[Saved entries]
-----
Lemma size_partition {A} (P : Z * A → Prop) `{∀ x, Decision (P x)} (m : gmap Z A) :
  size m = (size (filter P m) + size (filter (λ x, ¬ P x) m))%nat.
Proof.
  rewrite <- (map_filter_union_complement P m) at 1.
  apply map_size_disj_union, map_disjoint_filter_complement.
Qed.

Lemma forceCloseOld_ok name old dm : dm_ok dm → dm_ok (snd (forceCloseOld name old dm)).
Proof.
  intros Hdm. unfold forceCloseOld. destruct (dm_buConns dm !! name) as [t|] eqn:E; [|done].
  pose proof (Hdm _ _ E) as Hok. destruct Hok as (Hc & Hn & Hids). cbn [snd].
  apply with_drains_ok, with_tracker_ok; [done|]. rewrite (kept_eq t old (Hdm _ _ E)).
  split_and!; cbn; [|done|].
  - rewrite !length_map, length_map_to_list, Hc.
    rewrite (size_partition (λ '(_, tc), tc_target tc = old) (bt_conns t)).
    assert (filter (λ '(_, tc), tc_target tc ≠ old) (bt_conns t) =
            filter (λ x, ¬ (let '(_, tc) := x in tc_target tc = old)) (bt_conns t)) as ->; [|lia].
    apply map_filter_ext. by intros id [].
  - intros id tc [Hl _]%map_lookup_filter_Some. by apply Hids.
Qed.

Lemma StartDrain_ok now name old new timeout dm :
  dm_ok dm → dm_ok (StartDrain now name old new timeout dm).
Proof. done. Qed.

(** ** Sequences of operations *)

Inductive op :=
  | OpRegister (name : string) (conn : nat) (target : string)
  | OpUnregister (name : string) (id : Z)
  | OpStartDrain (now : time) (name old new : string) (timeout : duration)
  | OpForceClose (name old : string).

Definition run_op (dm : DrainManager) (o : op) : DrainManager :=
  match o with
  | OpRegister name conn target => snd (Register name conn target dm)
  | OpUnregister name id => Unregister name id dm
  | OpStartDrain now name old new timeout => StartDrain now name old new timeout dm
  | OpForceClose name old => snd (forceCloseOld name old dm)
  end.

(** Ids handed out so far. *)
Definition ids_below (n : Z) (dm : DrainManager) : Prop :=
  ∀ name t, dm_buConns dm !! name = Some t → bt_nextID t ≤ n.

Lemma run_op_ids n dm o :
  0 ≤ n → n + 1 < 2 ^ 64 → dm_ok dm → ids_below n dm → ids_below (n + 1) (run_op dm o).
Proof.
  intros Hn Hn' Hok Hids. destruct o as [name c target|name id|now name old new timeout|name old];
    cbn [run_op].
  - unfold Register; cbn [snd]. intros m t. cbn. rewrite lookup_insert_Some.
    intros [[_ <-]|[_ Hl]]; [|apply Hids in Hl; lia]. cbn.
    destruct (dm_buConns dm !! name) as [t'|] eqn:E; cbn.
    + pose proof (Hids _ _ E). destruct (Hok _ _ E) as (_ & ? & _).
      unfold uint64, wrapU. rewrite Z.mod_small; lia.
    + change (uint64 (0 + 1)) with 1. lia.
  - unfold Unregister. destruct (dm_buConns dm !! name) as [t|] eqn:E;
      [|intros m t' Hl; apply Hids in Hl; lia].
    destruct (bt_conns t !! id); [|intros m t' Hl; apply Hids in Hl; lia].
    intros m t'. cbn. rewrite lookup_insert_Some.
    intros [[_ <-]|[_ Hl]]; [cbn; apply Hids in E; lia|apply Hids in Hl; lia].
  - intros m t Hl. apply Hids in Hl. lia.
  - unfold forceCloseOld. destruct (dm_buConns dm !! name) as [t|] eqn:E; cbn [snd];
      [|intros m t Hl; apply Hids in Hl; lia].
    intros m t'. cbn. rewrite lookup_insert_Some.
    intros [[_ <-]|[_ Hl]]; [cbn; apply Hids in E; lia|apply Hids in Hl; lia].
Qed.

Lemma run_op_ok n dm o :
  0 ≤ n → n + 1 < 2 ^ 64 → dm_ok dm → ids_below n dm → dm_ok (run_op dm o).
Proof.
  intros Hn Hn' Hok Hids. destruct o as [name c target|name id|now name old new timeout|name old];
    cbn [run_op].
  - apply Register_ok; [done|]. destruct (dm_buConns dm !! name) as [t|] eqn:E; cbn.
    + apply Hids in E. lia.
    + lia.
  - by apply Unregister_ok.
  - by apply StartDrain_ok.
  - by apply forceCloseOld_ok.
Qed.

Lemma run_ops_ok ops timeout :
  Z.of_nat (length ops) < 2 ^ 64 →
  dm_ok (foldl run_op (NewDrainManager timeout) ops) ∧
  ids_below (Z.of_nat (length ops)) (foldl run_op (NewDrainManager timeout) ops).
Proof.
  induction ops as [|o ops IH] using rev_ind; intros Hlen.
  - split; intros name t; cbn; by rewrite lookup_empty.
  - rewrite length_app in *. simpl in Hlen |- *. rewrite foldl_snoc.
    destruct IH as [Hok Hids]; [lia|]. split.
    + apply (run_op_ok (Z.of_nat (length ops))); [lia..|done|done].
    + replace (Z.of_nat (length ops + 1)) with (Z.of_nat (length ops) + 1) by lia.
      apply run_op_ids; [lia..|done|done].
Qed.

(** The live connections of a BU. *)
Definition live (name : string) (dm : DrainManager) : gmap Z trackedConn :=
  default ∅ (bt_conns <$> dm_buConns dm !! name).

Lemma ActiveConnections_live name dm :
  dm_ok dm → ActiveConnections name dm = Z.of_nat (size (live name dm)).
Proof.
  intros Hok. unfold ActiveConnections, live.
  destruct (dm_buConns dm !! name) as [t|] eqn:E; cbn.
  - by destruct (Hok _ _ E) as (-> & _).
  - by rewrite map_size_empty.
Qed.

Lemma forceCloseOld_spec name old dm :
  dm_ok dm →
  let '(closed, drain, dm') := forceCloseOld name old dm in
  (∀ c, c ∈ closed ↔ ∃ id tc, live name dm !! id = Some tc ∧ tc_target tc = old ∧ tc_conn tc = c) ∧
  live name dm' = filter (λ '(_, tc), tc_target tc ≠ old) (live name dm) ∧
  drain = dm_drains dm !! name ∧ dm_drains dm' = delete name (dm_drains dm) ∧
  (∀ name', name' ≠ name → dm_buConns dm' !! name' = dm_buConns dm !! name') ∧
  dm_DefaultDrainTimeout dm' = dm_DefaultDrainTimeout dm.
Proof.
  intros Hok. unfold forceCloseOld, live. destruct (dm_buConns dm !! name) as [t|] eqn:Ht.
  - cbn. split; [|split].
    + intros c. rewrite map_map. split.
      * intros ([id tc] & -> & Hin)%elem_of_map.
        apply elem_of_map_to_list, map_lookup_filter_Some in Hin as [? ?]. eauto.
      * intros (id & tc & Hl & Ho & <-). apply list_elem_of_fmap. exists (id, tc).
        split; [done|]. by apply elem_of_map_to_list, map_lookup_filter_Some.
    + rewrite lookup_insert, decide_True by done. cbn. by apply kept_eq, (Hok name).
    + split_and!; try done. intros name' Hne. by rewrite lookup_insert_ne.
  - cbn. rewrite Ht. cbn. split; [|split_and!; try done].
    + intros c. split; [by intros ?%not_elem_of_nil|]. intros (? & ? & Hl & _).
      by rewrite lookup_empty in Hl.
Qed.

(** A registration undone leaves the live connections as they were. *)
Lemma Unregister_Register name c target dm :
  dm_ok dm → bt_nextID (default new_tracker (dm_buConns dm !! name)) + 1 < 2 ^ 64 →
  let '(id, dm1) := Register name c target dm in
  let dm2 := Unregister name id dm1 in
  ActiveConnections name dm1 = ActiveConnections name dm + 1 ∧
  dm_drains dm2 = dm_drains dm ∧
  ∀ name', live name' dm2 = live name' dm ∧ ActiveConnections name' dm2 = ActiveConnections name' dm.
Proof.
  intros Hdm Hid. pose proof (default_tracker_ok name dm Hdm) as (_ & Hn & Hids).
  unfold Register, Unregister. cbn [with_tracker dm_buConns].
  rewrite lookup_insert, decide_True by done. cbn [bt_conns bt_count bt_nextID].
  rewrite lookup_insert, decide_True by done.
  assert (Hfresh : bt_conns (default new_tracker (dm_buConns dm !! name))
                     !! uint64 (bt_nextID (default new_tracker (dm_buConns dm !! name)) + 1) = None).
  { unfold uint64, wrapU. rewrite Z.mod_small by lia.
    destruct (bt_conns _ !! _) as [tc|] eqn:E; [|done]. apply Hids in E. lia. }
  split; [|split; [done|]].
  - unfold ActiveConnections. cbn. rewrite lookup_insert, decide_True by done. cbn.
    by destruct (dm_buConns dm !! name).
  - intros name'. unfold live, ActiveConnections. cbn.
    destruct (decide (name = name')) as [<-|Hne];
      [|by rewrite !lookup_insert_ne by done].
    rewrite lookup_insert, decide_True by done. cbn. rewrite delete_insert_id by done.
    destruct (dm_buConns dm !! name) as [t|]; cbn; [split; [done|lia]|done].
Qed.

(** Traffic (connections opened and closed) leaves the drains alone. *)
Definition traffic (o : op) : Prop :=
  match o with OpRegister _ _ _ | OpUnregister _ _ => True | _ => False end.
-----
- [Description of the task]: Return a copy of every line in the records that includes the string "Definition".

- [Result of this task]:
Definition run_op (dm : DrainManager) (o : op) : DrainManager :=
Definition ids_below (n : Z) (dm : DrainManager) : Prop :=
Definition live (name : string) (dm : DrainManager) : gmap Z trackedConn :=
Definition traffic (o : op) : Prop :=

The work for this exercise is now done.